Les métiers agricoles notamment sont rendus plus difficiles par le dérèglement climatique. La sécheresse, tout comme la montée des eaux et les fortes pluies, réduit la production agricole et impacte l’élevage. Or, l’agriculture est le premier pourvoyeur d’emplois à l’échelle de la planète. En plus des pertes de revenus liées aux évolutions climatiques, les conditions de travail se dégradent. Ainsi, les paludiers en Inde font face à une perte d’un quart de leur production par an associée à une perte de qualité (et donc une diminution du prix) du fait des fortes pluies et des tempêtes de sable. En parallèle, ils doivent travailler en plein soleil sous des températures pouvant désormais aller jusqu’à 54°C.
- Le renforcement de l’esclavage moderne
Le dérèglement climatique a un impact sur l’esclavage moderne. En rendant plus vulnérables les populations et en renforçant les inégalités, il facilite l’esclavagisme. Pour Michel Veuthey, “la traite se développe parce qu’il y a vulnérabilité. Aujourd’hui, il faudrait ainsi intégrer l’enjeu du combat contre la traite des personnes dans le cadre plus large de la lutte contre le changement climatique, car en créant des vulnérabilités, le changement climatique fait naître de nouveaux réseaux de traite”.

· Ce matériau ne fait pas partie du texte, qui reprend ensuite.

(** C7: for a file whose MIME type contains "image", the test
    [size / 1024 > 5120] is the test [size > 5120 * 1024]; above that
    size the file is rejected with "Maximum file size is 5MB." and not
    staged; with a size in (0, 5120 * 1024] it is staged and the image
    field ends without error. *)
Theorem image_file_size_limit (net : Network) (f : File) (st : FormState) :
  contains (file_type f) (lit "image") ->
  (Qgtb (kilobytes f) 5120 = true <-> (5120 * 1024 < file_size f)%N) /\
  ((5120 * 1024 < file_size f)%N ->
   errors (final (run net (handleFileSelect (Some f)) st)) !! "image"
     = Some {| message := "Maximum file size is 5MB." |} /\
   selectedFile (final (run net (handleFileSelect (Some f)) st)) = selectedFile st /\
   calls (run net (handleFileSelect (Some f)) st)
     = [ClearErrors "image";
        SetError "image" {| message := "Maximum file size is 5MB." |}]) /\
  ((0 < file_size f <= 5120 * 1024)%N ->
   errors (final (run net (handleFileSelect (Some f)) st)) !! "image" = None /\
   selectedFile (final (run net (handleFileSelect (Some f)) st)) = Some f /\
   calls (run net (handleFileSelect (Some f)) st)
     = [ClearErrors "image"; SetSelectedFile f]).
Proof.
  intros Ht. split; [apply Qgtb_kilobytes |]. split; intros Hs.
  - rewrite handleFileSelect_too_big by done. simpl.
    repeat split. apply lookup_insert_eq.
  - rewrite handleFileSelect_staged by done. simpl.
    repeat split. apply lookup_delete_eq.
Qed.

(** *** The submit handler *)

Lemma onSubmit_no_file (net : Network) (data : Inputs) (st : FormState) :
  run net (onSubmit None data) st = (tt, st, updateTail net data).
Proof.
  unfold onSubmit, upload, updateTail. simpl.
  destruct (update net (spread data true)) as [[]|]; reflexivity.
Qed.

Lemma onSubmit_ticket_rejected
    (net : Network) (file : File) (data : Inputs) (st : FormState) :
  presign net = Rejected ->
  run net (onSubmit (Some file) data) st
  = (tt, effect (SetError "image" {| message := "" |}) st,
     GetPresignedUrl :: uploadFailedCalls).
Proof. intros H. unfold onSubmit, upload. simpl. rewrite H. reflexivity. Qed.

Lemma onSubmit_put_rejected
    (net : Network) (file : File) (data : Inputs) (st : FormState) (t : Ticket) :
  presign net = Resolved t ->
  answer net (putRequest file t) = Rejected ->
  run net (onSubmit (Some file) data) st
  = (tt, effect (SetError "image" {| message := "" |}) st,
     GetPresignedUrl :: putRequest file t :: uploadFailedCalls).
Proof.
  intros H1 H2. unfold onSubmit, upload. simpl in *. rewrite H1. simpl.
  rewrite H2. reflexivity.
Qed.

Lemma onSubmit_put_answered
    (net : Network) (file : File) (data : Inputs) (st : FormState)
    (t : Ticket) (r : Response) :
  presign net = Resolved t ->
  answer net (putRequest file t) = Resolved r ->
  run net (onSubmit (Some file) data) st
  = (tt, st,
     GetPresignedUrl :: putRequest file t
       :: updateTail net (set_image data (publicUrl t))).
Proof.
  intros H1 H2. unfold onSubmit, upload, updateTail. simpl in *. rewrite H1. simpl.
  rewrite H2. unfold publicUrl. simpl.
  destruct (update net _) as [[]|]; reflexivity.
Qed.

Lemma updateCalls_updateTail (net : Network) (data : Inputs) :
  updateCalls (updateTail net data) = [spread data true].
Proof.
  unfold updateTail. destruct (update net (spread data true)); reflexivity.
Qed.

(** X2: rejected promises do abort the submission: when the ticket request is
    rejected, or the PUT is rejected (no response obtained), the image
    field gets a message-less error, the failure notification is emitted
    and the update endpoint is not called. *)
Lemma upload_rejection_aborts
    (net : Network) (file : File) (data : Inputs) (st : FormState) :
  presign net = Rejected \/
  (exists t, presign net = Resolved t /\ answer net (putRequest file t) = Rejected) ->
  updateCalls (calls (run net (onSubmit (Some file) data) st)) = [] /\
  errors (final (run net (onSubmit (Some file) data) st)) !! "image"
    = Some {| message := "" |} /\
  ToastError "Couldn't upload your file."
    ∈ calls (run net (onSubmit (Some file) data) st).
Proof.
  intros [H | (t & H1 & H2)].
  - rewrite onSubmit_ticket_rejected by done. simpl.
    repeat split; [apply lookup_insert_eq |].
    unfold calls, uploadFailedCalls. simpl. do 2 apply list_elem_of_further.
    apply list_elem_of_here.
  - rewrite (onSubmit_put_rejected _ _ _ _ t) by done. simpl.
    repeat split; [apply lookup_insert_eq |].
    unfold calls, uploadFailedCalls. simpl. do 3 apply list_elem_of_further.
    apply list_elem_of_here.
Qed.

(** C2: whenever a submission calls the update endpoint, the image it
    sends is the image held in the form data when no file is staged, and
    the bucket base followed by "/" and the key of the ticket when a file
    is staged.  (The value is a string by type; a [File] cannot be sent.) *)
Theorem update_image_is_form_image_or_ticket_url
    (net : Network) (file : option File) (data : Inputs) (st : FormState)
    (input : UpdateInput) :
  UpdateUser input ∈ calls (run net (onSubmit file data) st) ->
  match file with
  | None => input_image input = image data
  | Some _ =>
      exists t, presign net = Resolved t /\
                input_image input = NEXT_PUBLIC_BUCKET_URL ++ lit "/" ++ key t
  end.
Proof.
  intros H. destruct file as [f|].
  - destruct (presign net) as [t|] eqn:Ht.
    + exists t. split; [done |].
      destruct (answer net (putRequest f t)) as [r|] eqn:Hr.
      * rewrite (onSubmit_put_answered _ _ _ _ t r) in H by done.
        unfold updateTail, putRequest, calls in H. simpl in H.
        destruct (update net _); calls_cases H; by injection H as ->.
      * rewrite (onSubmit_put_rejected _ _ _ _ t) in H by done.
        unfold uploadFailedCalls, putRequest, calls in H. simpl in H.
        calls_cases H.
    + rewrite onSubmit_ticket_rejected in H by done.
      unfold uploadFailedCalls, calls in H. simpl in H. calls_cases H.
  - rewrite onSubmit_no_file in H. unfold updateTail, calls in H. simpl in H.
    destruct (update net _); calls_cases H; by injection H as ->.
Qed.

(** C3: with no staged file the update endpoint is called once, with
    exactly the form's name, description and image and
    [setupCompleted: true]; a fulfilled call is followed by the success
    notification, a rejected one by the generic failure notification,
    and nothing else is called. *)
Theorem submit_without_file (net : Network) (data : Inputs) (st : FormState) :
  updateCalls (calls (run net (onSubmit None data) st))
    = [{| input_name := name data; input_description := description data;
          input_image := image data; setupCompleted := true |}] /\
  calls (run net (onSubmit None data) st)
    = UpdateUser (spread data true) ::
      match update net (spread data true) with
      | Resolved _ => [ToastSuccess "Account settings saved!"]
      | Rejected => [ToastError "Something went wrong!"]
      end.
Proof.
  rewrite onSubmit_no_file. unfold calls. simpl.
  split; [apply updateCalls_updateTail | reflexivity].
Qed.

(** C8: with no staged file, performing the submit handler on the same
    data any number of times, however the update calls settle, sends the
    same payload each time: every performance makes exactly one update
    call, with the data and [setupCompleted: true], and leaves the form
    state as it found it. *)
Theorem resubmit_same_payload
    (nets : list Network) (data : Inputs) (st : FormState) :
  selectedFile st = None ->
  Forall (fun log => updateCalls log = [spread data true])
    (fst (resubmit nets data st)) /\
  length (fst (resubmit nets data st)) = length nets /\
  snd (resubmit nets data st) = st.
Proof.
  intros Hst. induction nets as [|net nets IH]; simpl.
  - by repeat split.
  - rewrite Hst, onSubmit_no_file. unfold final, calls. simpl.
    destruct (resubmit nets data st) as [logs st'] eqn:E. simpl in *.
    destruct IH as (IH1 & IH2 & IH3). repeat split.
    + constructor; [apply updateCalls_updateTail | done].
    + by rewrite IH2.
    + done.
Qed.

Selon l’Organisation Internationale du Travail, les personnes déjà victimes de discriminations et d’inégalités, notamment les femmes et les filles, sont les principales victimes et 40,3 millions de personnes sont victimes de l’esclavage moderne.

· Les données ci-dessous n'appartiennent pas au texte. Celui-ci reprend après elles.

(** * evtrack, UI module (trackui.js): a shallow embedding of [TrackUI]

    The page-side tracker listens to browser events, keeps the rows it
    records in the array [TrackUI.info], and posts them to the server:
    once with an "init" request, whose answer is the user id, and then
    with "append" requests carrying that id.

    The JavaScript object [TrackUI] is a record; each method is a
    function on the page state.  What the methods ask of the browser
    (timers, the XHR transport, the clock, the document metrics) is kept
    in the same state or handed in with the event that makes them run. *)

From Stdlib Require Import ZArith List String Ascii Bool Lia.
From Stdlib Require Import DecimalPos DecimalString.
Import ListNotations.
Open Scope string_scope.
Open Scope Z_scope.

(** ** The JavaScript values the module relies on *)

Module JS.

(** A number as [TrackUI.uid] can hold it: an integer that is a double,
    [NaN], or an infinity.  Every integer up to 2^53 in size is a
    double; beyond, [parseInt] rounds to the nearest one. *)
Inductive number : Type :=
| Num (z : Z)
| NaN
| Infinity (negative : bool).

(** [ToBoolean] on a number: [0] and [NaN] are false. *)
Definition truthy (n : number) : bool :=
  match n with
  | Num z => negb (z =? 0)
  | NaN => false
  | Infinity _ => true
  end.

(** Decimal rendering of an integer that is at most 2^53 in size, as
    [""+n] gives it. *)
Definition showZ (z : Z) : string := NilEmpty.string_of_int (Z.to_int z).

Definition twoTo53 : Z := 9007199254740992.

(** The integer nearest to [z] among the doubles, a tie going to the
    even mantissa; [None] when it is beyond the largest double. *)
Definition roundDouble (z : Z) : option Z :=
  let a := Z.abs z in
  if a <=? twoTo53 then Some z
  else
    let e := Z.log2 a - 52 in
    let q := Z.shiftr a e in
    let r := a - Z.shiftl q e in
    let half := Z.shiftl 1 (e - 1) in
    let q' := if (half <? r) || ((r =? half) && Z.odd q) then q + 1 else q in
    let v := Z.shiftl q' e in
    if Z.shiftl 1 1024 <=? v then None else Some (Z.sgn z * v).

(** [Number::toString] on a double [v] above 2^53: the shortest digits
    [s], [k] of them, such that [s * 10^(n-k)] rounds to [v], the
    nearest to [v] if two do.  [shortestAt] tries [k] digits. *)
Definition roundsTo (v c : Z) : bool :=
  match roundDouble c with
  | Some w => w =? v
  | None => false
  end.

Definition shortestAt (v n k : Z) : option Z :=
  let scale := 10 ^ (n - k) in
  let lo := v / scale in
  let hi := lo + 1 in
  if roundsTo v (lo * scale) && roundsTo v (hi * scale) then
    if v - lo * scale <? hi * scale - v then Some lo
    else if hi * scale - v <? v - lo * scale then Some hi
    else if Z.even lo then Some lo else Some hi
  else if roundsTo v (lo * scale) then Some lo
  else if roundsTo v (hi * scale) then Some hi
  else None.

Fixpoint shortest (tries : nat) (v n k : Z) : Z * Z :=
  match tries with
  | O => (v, n)
  | S tries' =>
      match shortestAt v n k with
      | Some s => (s, k)
      | None => shortest tries' v n (k + 1)
      end
  end.

Fixpoint zeros (n : nat) : string :=
  match n with
  | O => EmptyString
  | S n' => String "0" (zeros n')
  end.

Au Cambodge, des personnes chassées de leurs terres par la sécheresse ont vu leurs dettes rachetées par des propriétaires d’usines qui les exploitent en vue d’un remboursement. Les déplacés climatiques – et leurs enfants – se retrouvent emprisonnés dans une servitude pour dette car les sommes qu’ils gagnent en travaillant sont insuffisantes pour rembourser ce qu’ils doivent. En Europe, les risques d’esclavage moderne sont aussi en augmentation, notamment pour les personnes migrantes. Ce fléau risque donc de poursuivre sa croissance avec le développement des migrations liées directement ou indirectement au dérèglement climatique.

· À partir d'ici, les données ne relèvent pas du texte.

(** [path.open("wb")]: the file is created empty, or emptied *)
Definition open_wb (p : Path) : P unit :=
  check_parent p ;;
  h <- get_host ;;
  match node_at (disk h) p with
  | Some Dir => fail (IsADirectoryError p)
  | _ => set_disk (put p (File "") (disk h))
  end.

(** [f.write(chunk)] on the file opened at [p] *)
Definition write (p : Path) (chunk : string) : P unit :=
  h <- get_host ;;
  match disk h p with
  | Some (File content) => set_disk (put p (File (content ++ chunk)) (disk h))
  | _ => pret tt
  end.

Fixpoint write_all (p : Path) (chunks : list string) : P unit :=
  match chunks with
  | [] => pret tt
  | chunk :: chunks' => write p chunk ;; write_all p chunks'
  end.

Definition url : string :=
  "https://www.codabench.org/datasets/download/"
  ++ "9c99a23c-f199-405a-b795-b42ea2dd652d/".

(** The body of [if not file.exists()] *)
Definition download (file : Path) : P unit :=
  note (Requested url) ;;
  h <- get_host ;;
  match net h url with
  | Unreachable => fail ConnectionError
  | Reply status chunks complete =>
      (* r.raise_for_status() *)
      if ((400 <=? status) && (status <? 600))%Z
      then fail (HTTPError status)
      else
        open_wb file ;;
        write_all file chunks ;;
        if complete then pret tt else fail ChunkedEncodingError
  end.

Section Helper.
Context {L : Libraries} {Zp : ZipFile}.

(** The body of [if not input_data.exists()] *)
Definition extract (file file_read_loc : Path) : P unit :=
  h <- get_host ;;
  match node_at (disk h) file with
  | None => fail (FileNotFoundError file)
  | Some Dir => fail (IsADirectoryError file)
  | Some (File bytes) =>
      match zip_read bytes with
      | None => fail BadZipFile
      | Some archive =>
          note (Extracted file file_read_loc) ;;
          h <- get_host ;;
          let '(r, d) := extractall archive file_read_loc (disk h) in
          set_disk d ;;
          match r with
          | Done _ => pret tt
          | Failed e => fail e
          end
      end
  end.

(** [Data(input_dir)], as an object *)
Definition new_Data (input_dir : string) : Data :=
  {| Data__train_set := Bound None;
     Data__test_set := None;
     input_dir := input_dir;
     ground_truth_mus := Unbound |}.

(** [if not path.exists(): body] *)
Definition unless_exists (p : Path) (body : P unit) : P unit :=
  there <- path_exists p ;;
  if there then pret tt else body.

Definition Neurips2024_public_dataset : P Data :=
  h <- get_host ;;
  let current_path := cwd h in
  let file_read_loc := (current_path ++ ["public_data"])%list in
  unless_exists file_read_loc (mkdir file_read_loc) ;;
  let file := (file_read_loc ++ ["public_data.zip"])%list in
  unless_exists file (download file) ;;
  let input_data := (file_read_loc ++ ["input_data"])%list in
  unless_exists input_data (extract file file_read_loc) ;;
  pret (new_Data
          (path_str (current_path ++ ["public_data"] ++ ["input_data"])%list)).

(** All the chunks, end to end. *)
Fixpoint concat_all (chunks : list string) : string :=
  match chunks with
  | [] => ""
  | chunk :: chunks' => chunk ++ concat_all chunks'
  end.

(** The three paths the helper works with. *)
Definition public_data (h : Host) : Path := (cwd h ++ ["public_data"])%list.
Definition archive_file (h : Host) : Path :=
  (public_data h ++ ["public_data.zip"])%list.
Definition input_data (h : Host) : Path :=
  (public_data h ++ ["input_data"])%list.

Amnesty International a participé à la mise en œuvre de la Loi britannique de 2015 sur l’esclavage moderne relative à la transparence des chaînes d’approvisionnement, laquelle oblige les organisations qui mènent des activités au Royaume-Uni, et dont le chiffre d’affaires total est supérieur ou égal à 36 millions de livres sterling, à indiquer quelles mesures elles adoptent pour veiller à ce que les acteurs de leurs chaînes d’approvisionnement mondiales ne se livrent pas à des pratiques d’esclavage moderne.